Completion of the Acquisition is conditional upon, inter alia, regulatory approval.


The Consideration Shares are subject to a lock-in agreement including a prohibition on transfer spanning an initial period from completion of the acquisition to the second anniversary of completion, followed by a further one-year period to the third anniversary of completion, whereby any shares being transferred are subject to certain restrictions.




Issue of Equity

Application will be made to the London Stock Exchange for the admission of the 9,739,130 Consideration Shares to AIM ("Admission").  It is expected that Admission will occur and that dealings will commence at 8.00 a.m. on the completion date, at which time a further announcement will be made.  The Consideration Shares will rank pari passu with the existing ordinary shares in the Company.




RBG Holdings plc

Nicola Foulston, CEO


 Via SEC Newgate


N+1 Singer (Nomad and Broker)

Shaun Dobson / Alex Bond (Corporate Finance)

Tom Salvesen (Corporate Broking)

Tel: +44 (0)20 7496 3000

SEC Newgate (for media enquiries)

Robin Tozer/Tom Carnegie

Tel: +44 (0)7540 106366;



About RBG Holdings plc

RBG Holdings plc is a professional services group, which includes one of the UK's pioneering law firms, Rosenblatt Limited ("RBL"), which is a leader in dispute resolution.


RBL provides a range of legal services to its diversified client base, which includes companies, banks, entrepreneurs, and individuals. Complementing this is RBL's increasingly international footprint, advising on complex cross-jurisdictional matters. RBL's practice areas include banking & finance, competition & regulatory, corporate, dispute resolution, employment, financial crime, financial services, insolvency & financial restructuring IP/technology/media, real estate, serious & general crime, tax resolution, and white-collar crime.


The Group also provides litigation finance in selected cases through a separate arm, LionFish Litigation Finance (UK) Limited ("LionFish").  LionFish finances litigation matters being run by other solicitors in return for a significant return on the outcome of those cases. As such, the Group has two types of litigation investments - RBL's own client matters, and litigation matters run by third-party solicitors. LionFish is positioned to be a unique, alternative provider to the traditional litigation funders.
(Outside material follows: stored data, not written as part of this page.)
(** ** extractJsonObject *)

(** The index of the first element that satisfies [p], counting from [i],
    or -1: the search loop of [indexOf] on strings and on arrays. *)
Fixpoint first_index {A} (p : A -> bool) (i : Z) (l : list A) : Z :=
  match l with
  | [] => (-1)%Z
  | x :: rest => if p x then i else first_index p (i + 1)%Z rest
  end.

(** The index of the last element that satisfies [p], or -1: [lastIndexOf]. *)
Fixpoint last_index {A} (p : A -> bool) (i : Z) (l : list A) : Z :=
  match l with
  | [] => (-1)%Z
  | x :: rest =>
      let later := last_index p (i + 1)%Z rest in
      if (later =? -1)%Z then (if p x then i else (-1)%Z) else later
  end.

(** [text.indexOf(c)] and [text.lastIndexOf(c)] for a one-character [c]. *)
Definition indexOf (text : jsstring) (c : char) : Z :=
  first_index (fun x => x =? c) 0%Z text.

Definition lastIndexOf (text : jsstring) (c : char) : Z :=
  last_index (fun x => x =? c) 0%Z text.

(** [String.prototype.slice(from, to)]: negative indices count from the end,
    both are clamped to the string. *)
Definition clamp_index (len k : Z) : Z :=
  if (k <? 0)%Z then Z.max (len + k) 0 else Z.min k len.

Definition slice {A} (text : list A) (from to : Z) : list A :=
  let len := Z.of_nat (length text) in
  let a := clamp_index len from in
  let b := clamp_index len to in
  firstn (Z.to_nat (Z.max (b - a) 0)) (skipn (Z.to_nat a) text).

(** [None] is the JavaScript [null]. *)
Definition extractJsonObject (text : jsstring) : option jsstring :=
  let start := indexOf text Ch.lbrace in
  let end_ := lastIndexOf text Ch.rbrace in
  if (start =? -1)%Z || (end_ =? -1)%Z || (end_ <=? start)%Z then None
  else Some (slice text start (end_ + 1)%Z).

(** ** sanitizeCommonBreakers *)

(** [s.replace(/c/g, by)] for a one-character pattern and a replacement
    text without dollar patterns. *)
Definition replace_char (c : char) (by_ : jsstring) (s : jsstring) : jsstring :=
  flat_map (fun x => if x =? c then by_ else [x]) s.

(** The class [\s] of an ECMAScript regular expression without the unicode
    flag: WhiteSpace and LineTerminator code units. *)
Definition is_space (c : char) : bool :=
  ((9 <=? c) && (c <=? 13)) || (c =? 32) || (c =? 160) || (c =? 5760)
  || ((8192 <=? c) && (c <=? 8202)) || (c =? 8232) || (c =? 8233)
  || (c =? 8239) || (c =? 8287) || (c =? 12288) || (c =? 65279).

(** The class [[}\]]]. *)
Definition is_closer (c : char) : bool := (c =? Ch.rbrace) || (c =? Ch.rbracket).

(** [\s*([}\]])] at the head of [s]: the greedy run of [\s] and then a
    closer; the result is the captured closer and the text after the match.
    No character of [\s] is a closer, so backtracking into the run never
    helps. *)
Fixpoint match_space_closer (s : jsstring) : option (char * jsstring) :=
  match s with
  | [] => None
  | c :: rest =>
      if is_space c then match_space_closer rest
      else if is_closer c then Some (c, rest)
      else None
  end.

(** [/,\s*([}\]])/] anchored at the head of [s]. *)
Definition match_trailing_comma (s : jsstring) : option (char * jsstring) :=
  match s with
  | c :: rest => if c =? Ch.comma then match_space_closer rest else None
  | [] => None
  end.

(** [s.replace(/,\s*([}\]])/g, "$1")]: at each position, from the left, a
    match is replaced by its captured closer and the scan goes on after the
    match; without a match one character is copied.  The fuel bounds the
    number of positions tried. *)
Fixpoint remove_trailing_commas_fuel (fuel : nat) (s : jsstring) : jsstring :=
  match fuel with
  | O => s
  | S fuel' =>
      match s with
      | [] => []
      | c :: rest =>
          match match_trailing_comma s with
          | Some (closer, after) => closer :: remove_trailing_commas_fuel fuel' after
          | None => c :: remove_trailing_commas_fuel fuel' rest
          end
      end
  end.

Definition remove_trailing_commas (s : jsstring) : jsstring :=
  remove_trailing_commas_fuel (length s) s.

Definition escaped_n : jsstring := [Ch.backslash; 110].
Definition escaped_t : jsstring := [Ch.backslash; 116].

Definition sanitizeCommonBreakers (s : jsstring) : jsstring :=
  remove_trailing_commas
    (replace_char Ch.paragraph_separator escaped_n
       (replace_char Ch.line_separator escaped_n s)).

(** ** escapeNewlinesInsideStrings *)

(** The three variables of the loop. *)
Record scanner := Scanner {
  out : jsstring;
  inString : bool;
  escaped : bool
}.

Definition scanner_init : scanner := Scanner [] false false.

(** One iteration of the loop on the code unit [ch]. *)
Definition scan_char (st : scanner) (ch : char) : scanner :=
  if inString st then
    if escaped st then Scanner (out st ++ [ch]) true false
    else if ch =? Ch.backslash then Scanner (out st ++ [ch]) true true
    else if ch =? Ch.dquote then Scanner (out st ++ [ch]) false (escaped st)
    else if ch =? Ch.lf then Scanner (out st ++ escaped_n) true (escaped st)
    else if ch =? Ch.cr then st
    else if ch =? Ch.tab then Scanner (out st ++ escaped_t) true (escaped st)
    else Scanner (out st ++ [ch]) true (escaped st)
  else
    if ch =? Ch.dquote then Scanner (out st ++ [ch]) true (escaped st)
    else Scanner (out st ++ [ch]) (inString st) (escaped st).

Definition scan (st : scanner) (s : jsstring) : scanner := fold_left scan_char s st.

Definition escapeNewlinesInsideStrings (jsonStr : jsstring) : jsstring :=
  out (scan scanner_init jsonStr).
The Group also owns Convex Capital Limited ("Convex Capital"), a specialist sell-side corporate finance boutique, based in Manchester. Convex Capital is entirely focused on helping companies, particularly owner-managed and entrepreneurial businesses, realise their value through sales to large corporates. Convex Capital identifies and proactively targets firms that it believes represent attractive acquisition opportunities.